(** A successful rate-limit answer that is not JSON makes [check_rate_limit]
    fail, while [get_latest_version] goes on to the release request. *)
Theorem check_rate_limit_rejects_non_json (h : Host) (repo txt : string) (resp : Response)
    (Hn : net h (mkRequest rate_limit_url user_agent) = Some resp)
    (Hs : is_success (status resp) = true)
    (Ht : body_text resp = Some txt)
    (Hj : body_json resp = None) :
  GithubRate.check_rate_limit h
  = ([HttpGet rate_limit_url], Err (ErrMsg "Unexpected response from GitHub API")) /\
  exists rest, fst (get_latest_version h repo)
    = HttpGet rate_limit_url
      :: HttpGet ("https://api.github.com/repos/" ++ repo ++ "/releases/latest")%string
      :: rest.
Proof.
  split.
  - unfold GithubRate.check_rate_limit, send, text.
    change (mkRequest "https://api.github.com/rate_limit"
              [("user-agent", "gh-app-installer/0.1.0")])
      with (mkRequest rate_limit_url user_agent).
    rewrite Hn. mrun. rewrite Hs. mrun. rewrite Ht. mrun. rewrite Hj. mrun. reflexivity.
  - assert (Hpre : fst (send (net h) (mkRequest rate_limit_url user_agent)) = [HttpGet rate_limit_url]
                   /\ snd (send (net h) (mkRequest rate_limit_url user_agent)) = Ok resp).
    { unfold send. rewrite Hn. mrun. auto. }
    destruct Hpre as [Hf1 Hs1].
    unfold get_latest_version. rewrite bind_fst, Hf1, Hs1. cbn [app].
    rewrite bind_fst. rewrite Hs. cbn [negb]. unfold text. rewrite Ht, Hj.
    cbn [mbind M_bind mret M_ret fst snd app].
    match goal with
    | |- context [fst (send ?n ?rq ≫= ?f)] =>
        destruct (send_bind_fst n rq f) as [rest Hr]; rewrite Hr
    end.
    eexists. reflexivity.
Qed.

End RateLimit.

Lemma check_rate_limit_exhausted_same_error_witness :
  let reset := 1700003600%Z in
  GithubRate.check_rate_limit (Inputs.host Inputs.rate_limited_net Inputs.no_version)
  = ([HttpGet MainRs.rate_limit_url],
     Err (ErrMsg (MainRs.rate_limit_exceeded_msg
                    (Inputs.host Inputs.rate_limited_net Inputs.no_version) reset))) /\
  MainRs.get_latest_version (Inputs.host Inputs.rate_limited_net Inputs.no_version) "bootandy/dust"
  = ([HttpGet MainRs.rate_limit_url],
     Err (ErrMsg (MainRs.rate_limit_exceeded_msg
                    (Inputs.host Inputs.rate_limited_net Inputs.no_version) reset))).
Proof.
  exact (check_rate_limit_exhausted_same_error
           (Inputs.host Inputs.rate_limited_net Inputs.no_version) "bootandy/dust"
           "{rate: {remaining: 0, reset: 1700003600}}"
           (mkResponse 200 (Some "{rate: {remaining: 0, reset: 1700003600}}")
              (Some (JObj [("rate", JObj [("remaining", JNum 0); ("reset", JNum 1700003600)])])))
           (JObj [("rate", JObj [("remaining", JNum 0); ("reset", JNum 1700003600)])])
           eq_refl eq_refl eq_refl eq_refl eq_refl).
Defined.

Lemma check_rate_limit_rejects_non_json_witness :
  GithubRate.check_rate_limit
    (Inputs.host (Inputs.const_net (mkResponse 200 (Some "<html>") None)) Inputs.no_version)
  = ([HttpGet MainRs.rate_limit_url], Err (ErrMsg "Unexpected response from GitHub API")) /\
  exists rest, fst (MainRs.get_latest_version
                      (Inputs.host (Inputs.const_net (mkResponse 200 (Some "<html>") None))
                         Inputs.no_version) "bootandy/dust")
    = HttpGet MainRs.rate_limit_url
      :: HttpGet "https://api.github.com/repos/bootandy/dust/releases/latest" :: rest.
Proof.
  exact (check_rate_limit_rejects_non_json
           (Inputs.host (Inputs.const_net (mkResponse 200 (Some "<html>") None)) Inputs.no_version)
           "bootandy/dust" "<html>" (mkResponse 200 (Some "<html>") None)
           eq_refl eq_refl eq_refl eq_refl).
Defined.

Section CurrentVersion.
Import AppVersion.


Lemma version_without_args_spec (run : Runner) (bin_name : string) (debug : bool) :
  (debug = false -> fst (version_without_args run bin_name debug) = []) /\
  exists r, snd (version_without_args run bin_name debug) = Ok r /\
            forall v, r = Some v -> version_from run bin_name [] v.
Proof.
  unfold version_without_args, version_from, debug_print.
  destruct (run bin_name []) as [o|] eqn:Hr.
  - destruct (AppRs.extract_version_from_string (stdout o)) as [v|] eqn:Hs.
    + split; [intros ->; reflexivity|].
      exists (Some v). destruct debug; mrun; (split; [reflexivity|]);
        intros w [= <-]; exists o; auto.
    + destruct (AppRs.extract_version_from_string (stderr o)) as [v|] eqn:He.
      * split; [intros ->; reflexivity|].
        exists (Some v). destruct debug; mrun; (split; [reflexivity|]);
          intros w [= <-]; exists o; auto.
      * split; [intros ->; reflexivity|].
        exists None. destruct debug; mrun; (split; [reflexivity|]); discriminate.
  - split; [intros ->; reflexivity|].
    exists None. destruct debug; mrun; (split; [reflexivity|]); discriminate.
Qed.

Lemma try_flags_spec (run : Runner) (bin_name : string) (debug : bool) (flags : list string) :
  (debug = false -> fst (try_flags run bin_name debug flags) = []) /\
  exists r, snd (try_flags run bin_name debug flags) = Ok r /\
            forall v, r = Some v ->
              exists args, In args (map (fun f => [f]) flags ++ [[]]) /\
                           version_from run bin_name args v.
Proof.
  induction flags as [|flag rest IH]; simpl.
  - destruct (version_without_args_spec run bin_name debug) as [H1 (r & H2 & H3)].
    split; [exact H1|]. exists r. split; [exact H2|].
    intros v Hv. exists []. split; [left; reflexivity | apply H3, Hv].
  - destruct IH as [IH1 (r & IH2 & IH3)].
    assert (Hrest : (debug = false -> fst (try_flags run bin_name debug rest) = []) /\
                    exists r, snd (try_flags run bin_name debug rest) = Ok r /\
                      forall v, r = Some v -> exists args,
                        In args ([flag] :: map (fun f => [f]) rest ++ [[]]) /\
                        version_from run bin_name args v).
    { split; [exact IH1|]. exists r. split; [exact IH2|].
      intros v Hv. destruct (IH3 v Hv) as (args & Hin & Hf). exists args. split; [right; exact Hin|exact Hf]. }
    destruct (run bin_name [flag]) as [o|] eqn:Hr; [|exact Hrest].
    destruct (success o); [|exact Hrest].
    unfold debug_print.
    destruct (AppRs.extract_version_from_string (stdout o)) as [v|] eqn:Hs.
    + split; [intros ->; reflexivity|]. exists (Some v).
      destruct debug; mrun; (split; [reflexivity|]); intros w [= <-];
        exists [flag]; (split; [left; reflexivity|]); exists o; auto.
    + destruct (AppRs.extract_version_from_string (stderr o)) as [v|] eqn:He; [|exact Hrest].
      split; [intros ->; reflexivity|]. exists (Some v).
      destruct debug; mrun; (split; [reflexivity|]); intros w [= <-];
        exists [flag]; (split; [left; reflexivity|]); exists o; auto.
Qed.

End CurrentVersion.

(** [get_current_version_with_debug] never fails and prints nothing without
    debug; a version it returns is found in the output of one of its runs. *)
Theorem get_current_version_with_debug_sound (run : AppVersion.Runner) (bin_name : string)
    (debug : bool) :
  (debug = false -> fst (AppVersion.get_current_version_with_debug run bin_name debug) = []) /\
  exists r, snd (AppVersion.get_current_version_with_debug run bin_name debug) = Ok r /\
    forall v, r = Some v ->
      exists args, In args [["--version"]; ["-V"]; ["-v"]; ["version"]; []] /\
        exists o, run bin_name args = Some o /\
          (AppRs.extract_version_from_string (AppVersion.stdout o) = Some v \/
           AppRs.extract_version_from_string (AppVersion.stderr o) = Some v).
Proof. exact (try_flags_spec run bin_name debug AppVersion.version_flags). Qed.



Lemma filter_apps_selects_first_witness :
  MainCli.filter_apps [Inputs.bare_app; Inputs.repo_app; Inputs.update_only_app] (Some "dust")
  = Ok [Inputs.repo_app].
Proof.
  apply (filter_apps_selects_first [Inputs.bare_app] [Inputs.update_only_app] Inputs.repo_app "dust").
  - repeat constructor; discriminate.
  - left. reflexivity.
Defined.

Lemma filter_apps_not_found_witness :
  MainCli.filter_apps [Inputs.bare_app; Inputs.repo_app] (Some "rg")
  = Err (ErrMsg "App 'rg' not found in configuration").
Proof.
  apply (filter_apps_not_found [Inputs.bare_app; Inputs.repo_app] "rg").
  repeat constructor; discriminate.
Defined.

INSTRUCTIONS FOR THE TASK - Could you copy every line in the records that holds "JNum"?

SOLVED PROBLEM -
              (Some (JObj [("rate", JObj [("remaining", JNum 0); ("reset", JNum 1700003600)])])))
           (JObj [("rate", JObj [("remaining", JNum 0); ("reset", JNum 1700003600)])])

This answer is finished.